(** * masterclass-go: a shallow embedding of the gRPC server, the HTTP
    health server and the two process entry points.

    Sources embedded here:
    - [internal/grpc_server.go]: [GrpcServer], [NewGrpcServer], [Start],
      [GetFrame];
    - [internal/http_server] (README, section "Go Routines"): [HTTPServer],
      [NewHTTPServer], [HTTPServer_Start], [HealthHandler];
    - [cmd/main.go]: the minimal entry point [cmd.main];
    - the wait-group entry point of the README ([startGrpcServer],
      [startHTTPServer], [main]), as a small-step machine in [host].

    Go code runs in a world (heap objects, the default HTTP mux, standard
    output, the log of calls made to the operating system) and either
    returns, blocks for ever, exits the process or panics: the [Go] monad
    below.  Calls that leave the repository ([net.Listen], [grpc.Serve],
    [http.ListenAndServe]) take their result from an environment [Env]. *)

From stdpp Require Import gmap strings list.
From Stdlib Require Import ZArith Ascii.

(** ** Values *)

(** A heap address.  An address that is not allocated plays the role of a
    nil or dangling pointer. *)
Definition loc := nat.

(** Go's [error] interface: [None] is [nil], [Some msg] is an error whose
    [Error()] text is [msg]. *)
Definition error := option string.

(** [err != nil] *)
Definition is_err (err : error) : bool :=
  match err with Some _ => true | None => false end.

(** A bound socket as returned by [net.Listen]. *)
Record Listener := { laddr : string }.

(** [protos/example.proto]: [message GetFrameRequest { int32 id = 1; }] and
    [message Frame { int32 id = 1; }].  The int32 is kept as its value in
    [Z]; [int32_range] is the range of the wire type. *)
Record GetFrameRequest := { req_Id : Z }.
Record Frame := { Id : Z }.

Definition int32_range (x : Z) : Prop := (- 2 ^ 31 <= x < 2 ^ 31)%Z.

(** [context.Context], as far as a handler can observe it. *)
Record Context := {
  ctx_deadline : option Z;
  ctx_done : bool;
  ctx_err : error;
  ctx_values : list (string * string)
}.

(** The state of a [*grpc.Server]: the registered services (by service
    name, each with the address of its implementation) and whether [Serve]
    has been entered. *)
Record grpc_Server := {
  services : gmap string loc;
  serve : bool
}.

(** [type GrpcServer struct { address string; server *grpc.Server; ... }].
    The embedded [pb.UnimplementedFrameServiceServer] has no field. *)
Record GrpcServer := {
  address : string;
  server : loc
}.

(** [type HTTPServer struct { address string }] *)
Record HTTPServer := { http_address : string }.

(** ** net/http: requests, response writers, handlers *)

Record Request := {
  method : string;
  path : string
}.

Record ResponseWriter := {
  wroteHeader : bool;
  status : Z;
  body : string
}.

Record Response := {
  StatusCode : Z;
  Body : string
}.

(** [type HandlerFunc func(ResponseWriter, *Request)]: a handler is given by
    what it does to the response writer. *)
Abbreviation HandlerFunc := (ResponseWriter -> Request -> ResponseWriter).

Definition StatusOK : Z := 200.
Definition StatusNotFound : Z := 404.

(** [w.WriteHeader(code)]: the first call fixes the status line, later
    calls are ignored. *)
Definition WriteHeader (code : Z) (w : ResponseWriter) : ResponseWriter :=
  if wroteHeader w then w
  else {| wroteHeader := true; status := code; body := body w |}.

(** [w.Write(b)]: sends the header with 200 if none was written yet. *)
Definition Write (b : string) (w : ResponseWriter) : ResponseWriter :=
  let w' := WriteHeader StatusOK w in
  {| wroteHeader := true; status := status w'; body := body w' +:+ b |}.

Definition new_writer : ResponseWriter :=
  {| wroteHeader := false; status := 0; body := "" |}.

(** What the server sends once the handler has returned. *)
Definition finish (w : ResponseWriter) : Response :=
  {| StatusCode := if wroteHeader w then status w else StatusOK;
     Body := body w |}.

(** ** The world and the environment *)

(** Calls that leave the process. *)
Inductive Call :=
  | CallRegister (srv impl : loc)
  | CallListen (network addr : string)
  | CallServe (srv : loc) (lis : Listener)
  | CallListenAndServe (addr : string).

Record World := {
  grpc_servers : gmap loc grpc_Server;
  objects : gmap loc GrpcServer;
  http_servers : gmap loc HTTPServer;
  DefaultServeMux : gmap string HandlerFunc;
  stdout : list string;
  calls : list Call
}.

Definition world0 : World :=
  {| grpc_servers := ∅; objects := ∅; http_servers := ∅;
     DefaultServeMux := ∅; stdout := []; calls := [] |}.

Definition set_grpc_servers (f : gmap loc grpc_Server -> gmap loc grpc_Server)
    (w : World) : World :=
  {| grpc_servers := f (grpc_servers w); objects := objects w;
     http_servers := http_servers w; DefaultServeMux := DefaultServeMux w;
     stdout := stdout w; calls := calls w |}.

Definition set_objects (f : gmap loc GrpcServer -> gmap loc GrpcServer)
    (w : World) : World :=
  {| grpc_servers := grpc_servers w; objects := f (objects w);
     http_servers := http_servers w; DefaultServeMux := DefaultServeMux w;
     stdout := stdout w; calls := calls w |}.

Definition set_http_servers (f : gmap loc HTTPServer -> gmap loc HTTPServer)
    (w : World) : World :=
  {| grpc_servers := grpc_servers w; objects := objects w;
     http_servers := f (http_servers w); DefaultServeMux := DefaultServeMux w;
     stdout := stdout w; calls := calls w |}.

Definition set_mux (f : gmap string HandlerFunc -> gmap string HandlerFunc)
    (w : World) : World :=
  {| grpc_servers := grpc_servers w; objects := objects w;
     http_servers := http_servers w; DefaultServeMux := f (DefaultServeMux w);
     stdout := stdout w; calls := calls w |}.

Definition set_stdout (f : list string -> list string) (w : World) : World :=
  {| grpc_servers := grpc_servers w; objects := objects w;
     http_servers := http_servers w; DefaultServeMux := DefaultServeMux w;
     stdout := f (stdout w); calls := calls w |}.

Definition set_calls (f : list Call -> list Call) (w : World) : World :=
  {| grpc_servers := grpc_servers w; objects := objects w;
     http_servers := http_servers w; DefaultServeMux := DefaultServeMux w;
     stdout := stdout w; calls := f (calls w) |}.

(** Results of the calls that leave the repository.  [net_Listen] returns
    Go's pair [(lis, err)]; a serve loop either never returns ([None]) or
    returns its error value. *)
Record Env := {
  net_Listen : string -> string -> option Listener * error;
  grpc_Serve : Listener -> option error;
  http_ListenAndServe : string -> option error
}.

(** ** The Go monad *)

Inductive Outcome (A : Type) : Type :=
  | Ret (a : A)
  | Block
  | Exit (code : Z)
  | Panic (msg : string).
Arguments Ret {A} a.
Arguments Block {A}.
Arguments Exit {A} code.
Arguments Panic {A} msg.

Definition Go (A : Type) : Type := World -> Outcome A * World.

Definition ret {A} (a : A) : Go A := fun w => (Ret a, w).

Definition bind {A B} (m : Go A) (f : A -> Go B) : Go B :=
  fun w =>
    match m w with
    | (Ret a, w') => f a w'
    | (Block, w') => (Block, w')
    | (Exit c, w') => (Exit c, w')
    | (Panic msg, w') => (Panic msg, w')
    end.

Declare Scope go_scope.
Delimit Scope go_scope with go.
Notation "x <~ m ;; k" := (bind m (fun x => k))
  (at level 100, m at next level, right associativity) : go_scope.
Notation "m ;;; k" := (bind m (fun _ => k))
  (at level 100, right associativity) : go_scope.
Open Scope go_scope.

Definition panic {A} (msg : string) : Go A := fun w => (Panic msg, w).
Definition os_Exit {A} (code : Z) : Go A := fun w => (Exit code, w).

Definition nil_deref : string :=
  "runtime error: invalid memory address or nil pointer dereference".

(** The line feed that [fmt.Println] appends. *)
Definition nl : string := String "010"%char EmptyString.

(** [fmt.Println(s)] and [fmt.Printf] with the text already formatted. *)
Definition Println (s : string) : Go unit :=
  fun w => (Ret tt, set_stdout (fun out => out ++ [s +:+ nl]) w).

Definition Printf (s : string) : Go unit :=
  fun w => (Ret tt, set_stdout (fun out => out ++ [s]) w).

Definition record_call (c : Call) : Go unit :=
  fun w => (Ret tt, set_calls (fun cs => cs ++ [c]) w).

(** ** google.golang.org/grpc and the generated package pb *)

(** The service name of [service FrameService] in package
    [masterclass.go]. *)
Definition FrameService_name : string := "masterclass.go.FrameService".

(** [grpc.NewServer()] *)
Definition grpc_NewServer : Go loc :=
  fun w =>
    let l := fresh (dom (grpc_servers w)) in
    (Ret l, set_grpc_servers (insert l {| services := ∅; serve := false |}) w).

(** [pb.RegisterFrameServiceServer(srv, impl)].  grpc refuses, with
    [Fatalf] (exit status 1), a registration after [Serve] and a second
    registration of the same service. *)
Definition RegisterFrameServiceServer (srv impl : loc) : Go unit :=
  fun w =>
    match grpc_servers w !! srv with
    | None => (Panic nil_deref, w)
    | Some g =>
        if serve g then (Exit 1, w)
        else
          match services g !! FrameService_name with
          | Some _ => (Exit 1, w)
          | None =>
              (Ret tt,
               set_calls (fun cs => cs ++ [CallRegister srv impl])
                 (set_grpc_servers
                    (insert srv
                       {| services := <[FrameService_name := impl]> (services g);
                          serve := false |}) w))
          end
    end.

(** [net.Listen(network, addr)] *)
Definition Listen (env : Env) (network addr : string)
    : Go (option Listener * error) :=
  record_call (CallListen network addr) ;;;
  ret (net_Listen env network addr).

(** [srv.Serve(lis)]: the blocking accept loop. *)
Definition Serve (env : Env) (srv : loc) (lis : option Listener) : Go error :=
  fun w =>
    match grpc_servers w !! srv, lis with
    | None, _ => (Panic nil_deref, w)
    | Some _, None => (Panic nil_deref, w)
    | Some g, Some l =>
        let w' :=
          set_calls (fun cs => cs ++ [CallServe srv l])
            (set_grpc_servers
               (insert srv {| services := services g; serve := true |}) w) in
        match grpc_Serve env l with
        | None => (Block, w')
        | Some e => (Ret e, w')
        end
    end.

(** ** internal/grpc_server.go *)

Definition deref_GrpcServer (s : loc) : Go GrpcServer :=
  fun w =>
    match objects w !! s with
    | Some this => (Ret this, w)
    | None => (Panic nil_deref, w)
    end.

(** [func NewGrpcServer(address string) *GrpcServer] *)
Definition NewGrpcServer (address : string) : Go loc :=
  server <~ grpc_NewServer ;;
  fun w =>
    let s := fresh (dom (objects w)) in
    (Ret s,
     set_objects (insert s {| address := address; server := server |}) w).

(** [func (s *GrpcServer) Start() error], as in [internal/grpc_server.go]:
    the result of [Serve] is returned.  (The README's first listing of this
    method drops it and returns nil; the repository file is the one
    embedded.) *)
Definition Start (env : Env) (s : loc) : Go error :=
  this <~ deref_GrpcServer s ;;
  RegisterFrameServiceServer (server this) s ;;;
  r <~ Listen env "tcp" (address this) ;;
  let '(lis, err) := r in
  if is_err err then ret err
  else Serve env (server this) lis.

(** [func (s *GrpcServer) GetFrame(ctx, req)], returning a pointer to a
    [pb.Frame] and an error.  The returned pointer is given by the message
    it points to ([None] would be nil); the receiver is not dereferenced. *)
Definition GetFrame (s : loc) (ctx : Context) (req : option GetFrameRequest)
    : Go (option Frame * error) :=
  match req with
  | None => panic nil_deref
  | Some r => ret (Some {| Id := req_Id r |}, None)
  end.

(** ** internal/http_server *)

(** [http.HandleFunc(pattern, handler)] on the default mux; an empty
    pattern and a pattern registered twice make it panic. *)
Definition http_HandleFunc (pattern : string) (handler : HandlerFunc) : Go unit :=
  fun w =>
    if decide (pattern = "") then (Panic "http: invalid pattern", w)
    else
      match DefaultServeMux w !! pattern with
      | Some _ => (Panic ("http: multiple registrations for " +:+ pattern), w)
      | None => (Ret tt, set_mux (insert pattern handler) w)
      end.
* * *
## EXERCISE
Which lines of the data contain "main"? Copy them all.

## TASK RESULT
    - [cmd/main.go]: the minimal entry point [cmd.main];
      [startHTTPServer], [main]), as a small-step machine in [host].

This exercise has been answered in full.